_Task details_. Output all of the entries exactly as written.

(Beginning of Records shown)

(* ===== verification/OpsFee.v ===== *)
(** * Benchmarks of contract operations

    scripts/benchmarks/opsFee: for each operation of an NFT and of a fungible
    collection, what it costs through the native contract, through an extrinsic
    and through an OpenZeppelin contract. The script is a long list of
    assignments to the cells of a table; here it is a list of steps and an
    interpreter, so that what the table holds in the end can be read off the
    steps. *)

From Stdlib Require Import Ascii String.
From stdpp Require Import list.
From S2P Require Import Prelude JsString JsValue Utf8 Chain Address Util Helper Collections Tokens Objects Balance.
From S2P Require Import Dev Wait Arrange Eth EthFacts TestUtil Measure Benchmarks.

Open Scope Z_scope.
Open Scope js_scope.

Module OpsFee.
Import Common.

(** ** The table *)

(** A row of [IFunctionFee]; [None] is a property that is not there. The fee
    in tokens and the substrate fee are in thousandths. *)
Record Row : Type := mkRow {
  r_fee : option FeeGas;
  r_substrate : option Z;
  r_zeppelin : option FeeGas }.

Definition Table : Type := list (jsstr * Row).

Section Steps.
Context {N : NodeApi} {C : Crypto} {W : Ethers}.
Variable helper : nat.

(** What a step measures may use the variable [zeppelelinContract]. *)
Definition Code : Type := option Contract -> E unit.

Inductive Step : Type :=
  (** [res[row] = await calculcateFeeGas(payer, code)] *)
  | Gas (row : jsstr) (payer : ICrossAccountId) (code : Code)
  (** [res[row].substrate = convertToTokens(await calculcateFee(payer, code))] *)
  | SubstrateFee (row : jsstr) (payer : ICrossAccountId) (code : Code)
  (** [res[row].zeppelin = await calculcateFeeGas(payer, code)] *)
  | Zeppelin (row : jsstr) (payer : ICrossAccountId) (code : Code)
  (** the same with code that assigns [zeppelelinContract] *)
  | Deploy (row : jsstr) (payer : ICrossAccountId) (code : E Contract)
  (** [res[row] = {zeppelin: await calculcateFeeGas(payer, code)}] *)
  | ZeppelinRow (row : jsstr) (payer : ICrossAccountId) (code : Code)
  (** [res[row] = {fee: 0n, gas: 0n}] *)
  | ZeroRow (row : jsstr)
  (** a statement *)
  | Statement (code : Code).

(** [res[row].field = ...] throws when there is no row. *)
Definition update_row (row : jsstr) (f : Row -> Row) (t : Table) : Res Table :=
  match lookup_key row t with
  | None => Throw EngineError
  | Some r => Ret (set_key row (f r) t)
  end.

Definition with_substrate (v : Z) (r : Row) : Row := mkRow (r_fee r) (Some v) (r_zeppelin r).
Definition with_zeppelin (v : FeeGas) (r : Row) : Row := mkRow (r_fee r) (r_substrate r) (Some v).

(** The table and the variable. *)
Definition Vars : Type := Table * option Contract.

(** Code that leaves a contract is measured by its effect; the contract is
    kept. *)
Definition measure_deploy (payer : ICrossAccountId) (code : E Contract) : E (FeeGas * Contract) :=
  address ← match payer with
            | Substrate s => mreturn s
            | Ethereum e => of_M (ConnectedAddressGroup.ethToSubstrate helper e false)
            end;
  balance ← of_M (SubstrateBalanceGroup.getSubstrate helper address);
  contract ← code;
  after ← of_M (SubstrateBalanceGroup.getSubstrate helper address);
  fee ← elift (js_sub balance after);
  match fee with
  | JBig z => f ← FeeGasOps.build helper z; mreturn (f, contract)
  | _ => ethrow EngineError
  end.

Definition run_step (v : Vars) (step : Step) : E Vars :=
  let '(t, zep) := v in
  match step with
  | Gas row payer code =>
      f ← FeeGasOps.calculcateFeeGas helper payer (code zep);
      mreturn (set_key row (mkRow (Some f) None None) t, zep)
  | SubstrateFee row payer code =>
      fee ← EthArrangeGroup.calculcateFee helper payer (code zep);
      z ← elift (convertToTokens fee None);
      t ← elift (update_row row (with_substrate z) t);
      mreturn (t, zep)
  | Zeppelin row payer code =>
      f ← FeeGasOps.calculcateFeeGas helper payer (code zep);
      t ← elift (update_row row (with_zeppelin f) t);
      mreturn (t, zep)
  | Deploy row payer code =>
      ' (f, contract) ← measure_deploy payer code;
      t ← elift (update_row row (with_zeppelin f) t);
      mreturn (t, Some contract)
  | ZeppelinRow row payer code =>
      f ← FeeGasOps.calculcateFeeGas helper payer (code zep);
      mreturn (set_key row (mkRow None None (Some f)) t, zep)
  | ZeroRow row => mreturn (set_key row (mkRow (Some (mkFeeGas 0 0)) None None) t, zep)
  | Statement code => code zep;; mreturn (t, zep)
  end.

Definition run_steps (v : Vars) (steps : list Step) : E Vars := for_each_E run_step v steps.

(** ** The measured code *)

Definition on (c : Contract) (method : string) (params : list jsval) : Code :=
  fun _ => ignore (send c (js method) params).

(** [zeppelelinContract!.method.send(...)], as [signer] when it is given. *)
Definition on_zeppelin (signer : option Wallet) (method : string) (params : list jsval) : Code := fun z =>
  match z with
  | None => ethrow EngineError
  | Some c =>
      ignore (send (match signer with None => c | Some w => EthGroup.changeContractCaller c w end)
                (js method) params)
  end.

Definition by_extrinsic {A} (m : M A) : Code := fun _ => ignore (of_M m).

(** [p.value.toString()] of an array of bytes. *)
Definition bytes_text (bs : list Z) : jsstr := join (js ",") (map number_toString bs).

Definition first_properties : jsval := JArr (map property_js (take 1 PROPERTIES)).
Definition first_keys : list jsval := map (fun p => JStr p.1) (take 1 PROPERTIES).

(End of Records shown)

_Exercise response_.
(* ===== verification/OpsFee.v ===== *)
(** * Benchmarks of contract operations

    scripts/benchmarks/opsFee: for each operation of an NFT and of a fungible
    collection, what it costs through the native contract, through an extrinsic
    and through an OpenZeppelin contract. The script is a long list of
    assignments to the cells of a table; here it is a list of steps and an
    interpreter, so that what the table holds in the end can be read off the
    steps. *)

From Stdlib Require Import Ascii String.
From stdpp Require Import list.
From S2P Require Import Prelude JsString JsValue Utf8 Chain Address Util Helper Collections Tokens Objects Balance.
From S2P Require Import Dev Wait Arrange Eth EthFacts TestUtil Measure Benchmarks.

Open Scope Z_scope.
Open Scope js_scope.

Module OpsFee.
Import Common.

(** ** The table *)

(** A row of [IFunctionFee]; [None] is a property that is not there. The fee
    in tokens and the substrate fee are in thousandths. *)
Record Row : Type := mkRow {
  r_fee : option FeeGas;
  r_substrate : option Z;
  r_zeppelin : option FeeGas }.

Definition Table : Type := list (jsstr * Row).

Section Steps.
Context {N : NodeApi} {C : Crypto} {W : Ethers}.
Variable helper : nat.

(** What a step measures may use the variable [zeppelelinContract]. *)
Definition Code : Type := option Contract -> E unit.

Inductive Step : Type :=
  (** [res[row] = await calculcateFeeGas(payer, code)] *)
  | Gas (row : jsstr) (payer : ICrossAccountId) (code : Code)
  (** [res[row].substrate = convertToTokens(await calculcateFee(payer, code))] *)
  | SubstrateFee (row : jsstr) (payer : ICrossAccountId) (code : Code)
  (** [res[row].zeppelin = await calculcateFeeGas(payer, code)] *)
  | Zeppelin (row : jsstr) (payer : ICrossAccountId) (code : Code)
  (** the same with code that assigns [zeppelelinContract] *)
  | Deploy (row : jsstr) (payer : ICrossAccountId) (code : E Contract)
  (** [res[row] = {zeppelin: await calculcateFeeGas(payer, code)}] *)
  | ZeppelinRow (row : jsstr) (payer : ICrossAccountId) (code : Code)
  (** [res[row] = {fee: 0n, gas: 0n}] *)
  | ZeroRow (row : jsstr)
  (** a statement *)
  | Statement (code : Code).

(** [res[row].field = ...] throws when there is no row. *)
Definition update_row (row : jsstr) (f : Row -> Row) (t : Table) : Res Table :=
  match lookup_key row t with
  | None => Throw EngineError
  | Some r => Ret (set_key row (f r) t)
  end.

Definition with_substrate (v : Z) (r : Row) : Row := mkRow (r_fee r) (Some v) (r_zeppelin r).
Definition with_zeppelin (v : FeeGas) (r : Row) : Row := mkRow (r_fee r) (r_substrate r) (Some v).

(** The table and the variable. *)
Definition Vars : Type := Table * option Contract.

(** Code that leaves a contract is measured by its effect; the contract is
    kept. *)
Definition measure_deploy (payer : ICrossAccountId) (code : E Contract) : E (FeeGas * Contract) :=
  address ← match payer with
            | Substrate s => mreturn s
            | Ethereum e => of_M (ConnectedAddressGroup.ethToSubstrate helper e false)
            end;
  balance ← of_M (SubstrateBalanceGroup.getSubstrate helper address);
  contract ← code;
  after ← of_M (SubstrateBalanceGroup.getSubstrate helper address);
  fee ← elift (js_sub balance after);
  match fee with
  | JBig z => f ← FeeGasOps.build helper z; mreturn (f, contract)
  | _ => ethrow EngineError
  end.

Definition run_step (v : Vars) (step : Step) : E Vars :=
  let '(t, zep) := v in
  match step with
  | Gas row payer code =>
      f ← FeeGasOps.calculcateFeeGas helper payer (code zep);
      mreturn (set_key row (mkRow (Some f) None None) t, zep)
  | SubstrateFee row payer code =>
      fee ← EthArrangeGroup.calculcateFee helper payer (code zep);
      z ← elift (convertToTokens fee None);
      t ← elift (update_row row (with_substrate z) t);
      mreturn (t, zep)
  | Zeppelin row payer code =>
      f ← FeeGasOps.calculcateFeeGas helper payer (code zep);
      t ← elift (update_row row (with_zeppelin f) t);
      mreturn (t, zep)
  | Deploy row payer code =>
      ' (f, contract) ← measure_deploy payer code;
      t ← elift (update_row row (with_zeppelin f) t);
      mreturn (t, Some contract)
  | ZeppelinRow row payer code =>
      f ← FeeGasOps.calculcateFeeGas helper payer (code zep);
      mreturn (set_key row (mkRow None None (Some f)) t, zep)
  | ZeroRow row => mreturn (set_key row (mkRow (Some (mkFeeGas 0 0)) None None) t, zep)
  | Statement code => code zep;; mreturn (t, zep)
  end.

Definition run_steps (v : Vars) (steps : list Step) : E Vars := for_each_E run_step v steps.

(** ** The measured code *)

Definition on (c : Contract) (method : string) (params : list jsval) : Code :=
  fun _ => ignore (send c (js method) params).

(** [zeppelelinContract!.method.send(...)], as [signer] when it is given. *)
Definition on_zeppelin (signer : option Wallet) (method : string) (params : list jsval) : Code := fun z =>
  match z with
  | None => ethrow EngineError
  | Some c =>
      ignore (send (match signer with None => c | Some w => EthGroup.changeContractCaller c w end)
                (js method) params)
  end.

Definition by_extrinsic {A} (m : M A) : Code := fun _ => ignore (of_M m).

(** [p.value.toString()] of an array of bytes. *)
Definition bytes_text (bs : list Z) : jsstr := join (js ",") (map number_toString bs).

Definition first_properties : jsval := JArr (map property_js (take 1 PROPERTIES)).
Definition first_keys : list jsval := map (fun p => JStr p.1) (take 1 PROPERTIES).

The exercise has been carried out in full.